EXERCISE DESCRIPTION - Those lines of the data that hold the word "EmptyString" are to be copied out.

Excerpts from a dataset
Lemma float_repr_head s m e :
  exists c r, (float_repr (S754_finite s m e) = String c r \/
               float_repr (S754_finite s m e) = String "-" (String c r)) /\ is_digit c = true.
Proof.
  unfold float_repr, shortest_digits.
  destruct (exact_ratio m e) as [num den]. destruct (shortest_from _ _ _ _ _ _ _) as [c0 E0].
  destruct (strip_zeros _ c0 E0) as [c1 E1].
  destruct (string_of_N_shape (Z.to_N c1)) as [d0 [r0 [-> [Hd _]]]].
  destruct (format_repr_head d0 r0 (Z.of_nat (String.length (String d0 r0)) + E1) Hd)
    as [c [r [-> Hc]]].
  exists c, r. destruct s; auto.
Qed.

Lemma float_eqb_eq x y : float_eqb x y = true -> x = y.
Proof.
  destruct x, y; simpl; try discriminate; try reflexivity;
    try (intros H; apply Bool.eqb_prop in H; subst; reflexivity).
  intros H. repeat rewrite andb_true_iff in H. destruct H as [[H1 H2] H3].
  apply Bool.eqb_prop in H1. apply Pos.eqb_eq in H2. apply Z.eqb_eq in H3. subst. reflexivity.
Qed.

(** [float_rt f]: the text [repr(f)] reads back as [f] (NaN and the
    infinities are written as constants the scanner knows). *)
Definition float_rt (f : pyfloat) : bool :=
  match f with
  | S754_nan | S754_infinity _ => true
  | _ =>
      match scan_number (float_repr f) with
      | Ok (PFloat g, EmptyString) => float_eqb g f
      | _ => false
      end
  end.

(** A number text whose first character, after an optional minus, is a
    digit, followed by a character that stops numbers. *)
Lemma scan_once_number_text fuel t rest v :
  (exists c r, (t = String c r \/ t = String "-" (String c r)) /\ is_digit c = true) ->
  scan_number t = Ok (v, EmptyString) -> stops rest = true ->
  scan_once (S fuel) (t ++ rest) = Ok (v, rest).
Proof.
  intros [c [r [[-> | ->] Hc]]] Ht Hr.
  - change (String c r ++ rest)%string with (String c (r ++ rest)).
    rewrite scan_once_digit by exact Hc.
    change (String c (r ++ rest)) with (String c r ++ rest)%string.
    rewrite (scan_number_app rest Hr), Ht. reflexivity.
  - change (String "-" (String c r) ++ rest)%string with (String "-" (String c (r ++ rest))).
    rewrite scan_once_minus_digit by exact Hc.
    change (String "-" (String c (r ++ rest))) with (String "-" (String c r) ++ rest)%string.
    rewrite (scan_number_app rest Hr), Ht. reflexivity.
Qed.

Lemma string_of_Z_head z :
  exists c r, (string_of_Z z = String c r \/ string_of_Z z = String "-" (String c r)) /\
    is_digit c = true.
Proof.
  unfold string_of_Z.
  destruct (string_of_N_shape (Z.to_N (if z <? 0 then - z else z))) as [c [r [E [Hc _]]]].
  exists c, r. destruct (z <? 0); rewrite E; auto.
Qed.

SOLUTION -
      | Ok (PFloat g, EmptyString) => float_eqb g f
  scan_number t = Ok (v, EmptyString) -> stops rest = true ->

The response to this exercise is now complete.